In his NY Times blog, Professor Paul Krugman tries to understand the rage directed at Ben Bernanke for lowering interest rates as the economic textbooks say he should be doing during a time of high unemployment and low growth.

Professor Krugman specifically cites Paul Singer's observation that Bernanke's policies are destroying the very fabric of society.

What Professor Krugman misses, and his miss is not at all surprising given that macro economic models do not include the financial sector, is Bernanke's role in disrupting the default/insolvency cycle.

What Mr. Singer and others who have expressed rage at Mr. Bernanke's policies realize is his policies are pushing the cost of the excess debt in the financial system onto savers and through austerity undermining the social contract.

Regular readers know that modern banks are designed to absorb the losses on the excess debt in the financial system and protect the real economy and social contract.  Banks provide this protection because absorbing the losses means that capital that is needed for reinvestment, growth and supporting the social contract is not diverted to making debt service payments on the excess debt.

But wait a second, isn't all Chairman Bernanke doing is lowering rates as the economic textbook suggests?

Chairman Bernanke is doing one more thing.  He is covering up the losses that are currently on and off the bank balance sheets.

Everyone knows that these losses exist, but Chairman Bernanke pretends they don't.

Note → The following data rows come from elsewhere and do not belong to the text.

(** The claim C7 as the specification words it fails where a request
    raises: the loop stops although the start is below the bound and no page
    came back empty (the sample remote refuses a symbol it does not know). *)
Lemma pagination_stops_counterexample :
  stops (klines_turn (P := Sample.host) "DOGEUSDT" "1d" 1672790400000 1672531200000 0) = true
  /\ ~ (1672790400000 <= 1672531200000
        \/ remote (Platform := Sample.host) 0
             (klines_request "DOGEUSDT" "1d" 1672531200000 1672790400000) = Page []).
Proof.
  split; [reflexivity|]. intros [H|H]; [lia | discriminate H].
Qed.


(** ** Downloading and updating one symbol *)

Section Sync.
Context {P : Platform}.

Lemma loop_keeps_files symbol_ interval end_ts fuel :
  forall current_ts all_data w r w',
    klines_loop fuel symbol_ interval end_ts current_ts all_data w = Some (r, w') ->
    w_fs w' = w_fs w.
Proof.
  induction fuel as [|fuel IH]; intros current_ts all_data w r w' H; [discriminate H|].
  rewrite loop_step in H.
  destruct (klines_turn symbol_ interval end_ts current_ts (w_tick w)).
  1-3: injection H as _ <-; reflexivity.
  apply IH in H. exact H.
Qed.

Lemma fetch_keeps_files fuel symbol_ interval start_date_ end_date_ w r w' :
  fetch_klines fuel symbol_ interval start_date_ end_date_ w = Some (r, w') ->
  w_fs w' = w_fs w.
Proof.
  unfold fetch_klines, bind, lift.
  destruct (date_to_ms start_date_); [intros [= _ <-]; reflexivity|].
  destruct (date_to_ms end_date_); [intros [= _ <-]; reflexivity|].
  apply loop_keeps_files.
Qed.

Lemma download_fetch_keeps_files self fuel symbol_ sd ed w r w' :
  DataManager.download_fetch self fuel symbol_ sd ed w = Some (r, w') ->
  w_fs w' = w_fs w.
Proof.
  unfold DataManager.download_fetch, DataManager._download_binance_klines, bind.
  destruct ed as [d|]; cbn [ret now_date]; intros H; apply fetch_keeps_files in H; exact H.
Qed.

(** [download_symbol] is its fetch, the write when rows came, and the
    inspection. *)
Lemma download_symbol_run self fuel symbol_ sd ed w :
  DataManager.download_symbol self fuel symbol_ sd ed w
  = match DataManager.download_fetch self fuel symbol_ sd ed w with
    | None => None
    | Some (inl e, w1) => Some (inl e, w1)
    | Some (inr data, w1) =>
        match DataManager._save_to_lean_format self data symbol_ w1 with
        | Some (_, w2) =>
            Some (inr (DataManager.get_symbol_status self
                         (w_fs (match data with [] => w1 | _ => w2 end)) symbol_),
                  match data with [] => w1 | _ => w2 end)
        | None => None
        end
    end.
Proof.
  unfold DataManager.download_symbol, DataManager.download_fetch, bind.
  destruct (match ed with Some d => ret d | None => now_date end w) as [[[e|d] w0]|];
    [reflexivity | | reflexivity].
  destruct (DataManager._download_binance_klines self fuel symbol_ "1d"
              (default DataManager.DEFAULT_START_DATE sd) d w0) as [[[e|data] w1]|];
    [reflexivity | | reflexivity].
  destruct data; reflexivity.
Qed.

(** C8: when the fetch of [download_one] returns zero candles no archive is
    written: the files are exactly those from before the call, and the
    status returned is the one inspection gives on them. *)
Theorem download_zero_candles (self : DataManager.t) (fuel : nat) (symbol_ : string)
    (sd ed : option string) (w w1 : world) :
  DataManager.download_fetch self fuel symbol_ sd ed w = Some (inr [], w1) ->
  DataManager.download_symbol self fuel symbol_ sd ed w
  = Some (inr (DataManager.get_symbol_status self (w_fs w) symbol_), w1)
  /\ w_fs w1 = w_fs w.
Proof.
  intros H. pose proof (download_fetch_keeps_files _ _ _ _ _ _ _ _ H) as Hfs.
  rewrite download_symbol_run, H. cbn. rewrite Hfs. auto.
Qed.

End Sync.

Lemma download_zero_candles_witness :
  DataManager.download_symbol (P := Sample.host) Sample.dm 10 "btcusdt"
    (Some "2023-01-04") (Some "2023-01-04") cached
  = Some (inr (DataManager.get_symbol_status (P := Sample.host) Sample.dm (w_fs cached) "btcusdt"),
          cached)
  /\ w_fs cached = w_fs cached.
Proof.
  apply (download_zero_candles (P := Sample.host)). vm_compute. reflexivity.
Defined.

(** ** Updating *)

Section Update.
Context {P : Platform} {L : PlatformLaws P}.

(** The end date of an available status was rendered by the host. *)
Lemma available_end_date self fs symbol_ e :
  available (DataManager.get_symbol_status self fs symbol_) = true ->
  end_date (DataManager.get_symbol_status self fs symbol_) = Some e ->
  exists ts, local_date ts = inr e.
Proof.
  unfold DataManager.get_symbol_status.
  destruct (fs !! DataManager.quote_zip self symbol_) as [f|]; [|discriminate].
  destruct (DataManager.read_status _ _ f) as [ex|st] eqn:E; [discriminate|].
  intros _. revert E. unfold DataManager.read_status, rbind.
  destruct (ZipFile.open_read f) as [?|members]; [discriminate|].
  destruct (ZipFile.first_name members) as [?|name]; [discriminate|].
  destruct (ZipFile.read_text name members) as [?|content]; [discriminate|].
  pose proof (split_nonempty Py.LF (Py.strip content)) as Hne.
  destruct (Py.split Py.LF (Py.strip content)) as [|l0 tl]; [contradiction|].
  destruct (Py.int (first_field l0)) as [?|t0]; [discriminate|].
  destruct (local_date t0) as [?|d0]; [discriminate|].
  destruct (Py.int (first_field (List.last (l0 :: tl) l0))) as [?|tN]; [discriminate|].
  destruct (local_date tN) as [?|dN] eqn:EN; [discriminate|].
  destruct (local_minute (st_mtime f)); [discriminate|].
  intros [= <-]. cbn. intros [= <-]. eauto.
Qed.

Lemma resume_date_known self fs symbol_ e :
  available (DataManager.get_symbol_status self fs symbol_) = true ->
  end_date (DataManager.get_symbol_status self fs symbol_) = Some e ->
  DataManager.resume_date (DataManager.get_symbol_status self fs symbol_) = Some e.
Proof.
  intros Ha He. destruct (available_end_date _ _ _ _ Ha He) as [ts Hts].
  unfold DataManager.resume_date. rewrite Ha, He.
  destruct (String.eqb_spec e "") as [->|_]; [|reflexivity].
  exfalso. exact (local_date_nonempty _ _ Hts eq_refl).
Qed.
(** The texts of the answers one after the other, numbered from [number]. *)
Fixpoint answers_text (decodeHTML : string -> string) (number : Z)
    (answers : list AnswerData) : string :=
  match answers with
  | [] => ""
  | a :: rest =>
      answer_text decodeHTML number (bool_decide (rest = [])) a
      +:+ answers_text decodeHTML (number + 1) rest
  end.

(** The entry of one result of a listing: the number and the title in
    bold with the mark of an answered question; the score, the number of
    answers and the tags when there are any; the link. *)
Definition entry_text (decodeHTML : string -> string) (number : Z)
    (q : QuestionData) : string :=
  (Sprintf_d number +:+ ". **" +:+ decodeHTML (QuestionData.Title q) +:+ "**"
   +:+ (if QuestionData.IsAnswered q then " ✅" else "") +:+ "  " +:+ nl) +:+
  ("   Score: " +:+ Sprintf_d (QuestionData.Score q)
   +:+ " | Answers: " +:+ Sprintf_d (QuestionData.AnswerCount q)
   +:+ (match QuestionData.Tags q with
        | [] => ""
        | tags => " — " +:+ Join (map (fun t => "`" +:+ t +:+ "`") tags) " "
        end) +:+ "  " +:+ nl) +:+
  ("   " +:+ QuestionData.Link q +:+ nl +:+ nl).

Fixpoint entries_text (decodeHTML : string -> string) (number : Z)
    (items : list SOItem) : string :=
  match items with
  | [] => ""
  | item :: rest =>
      entry_text decodeHTML number (SOItem.Data item)
      +:+ entries_text decodeHTML (number + 1) rest
  end.

(** A listed question with a title, a score, answers, tags and a link. *)
Definition listed_question (title : string) (score answers : Z) (answered : bool)
    (tags : list string) (link : string) : SOItem :=
  SOItem.mk "stackoverflow" "Question" ""
    (QuestionData.mk tags OwnerData.zero answered 0 answers score 0 0 0 0
       "" link title []).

Because he pretends these losses don't exist and signs off on the Fed's bank solvency stress tests, bankers are able to receive enormous cash bonuses that would otherwise be used to rebuild bank book capital levels.

Because he pretends these losses don't exist, firms that should have gone out of business are allowed to continue operating.  This in turn distorts the economic system.

Everyone knows why Chairman Bernanke and the financial regulators wouldn't want the true magnitude of the losses to be known today.  They are fearful of that a second Great Depression could occur.

What Chairman Bernanke and his fellow financial regulators fail to consider is that everyone already knows there are tremendous losses buried in the global financial system.

It did not escape the market's attention that Spain just announced that over 15% of the debt on its banks' balance sheets had to be restructured in the last year.

It did not escape the market's attention that recently Cyprus banks had losses exceeding 20% of their asset value.

What has also not escaped the market's attention is that banks are designed to absorb these losses and rebuild their book capital levels over several years through retention of future earnings.

The source of rage that individuals like Paul Singer feel is that Chairman Bernanke and the financial regulators who did not see the financial crisis coming are now treating someone who did see the financial crisis coming like a child.

I am reminded of that famous movie line: "you couldn't handle the truth".

Hello, the guys who predicted this crisis know that the losses are huge.  They just don't have precise figures for how large the losses are.

They also know something about how the financial system operates.

What their rage is saying is that the financial system is perfectly capable of absorbing the losses that the Chairman and the rest of the financial regulators are hiding.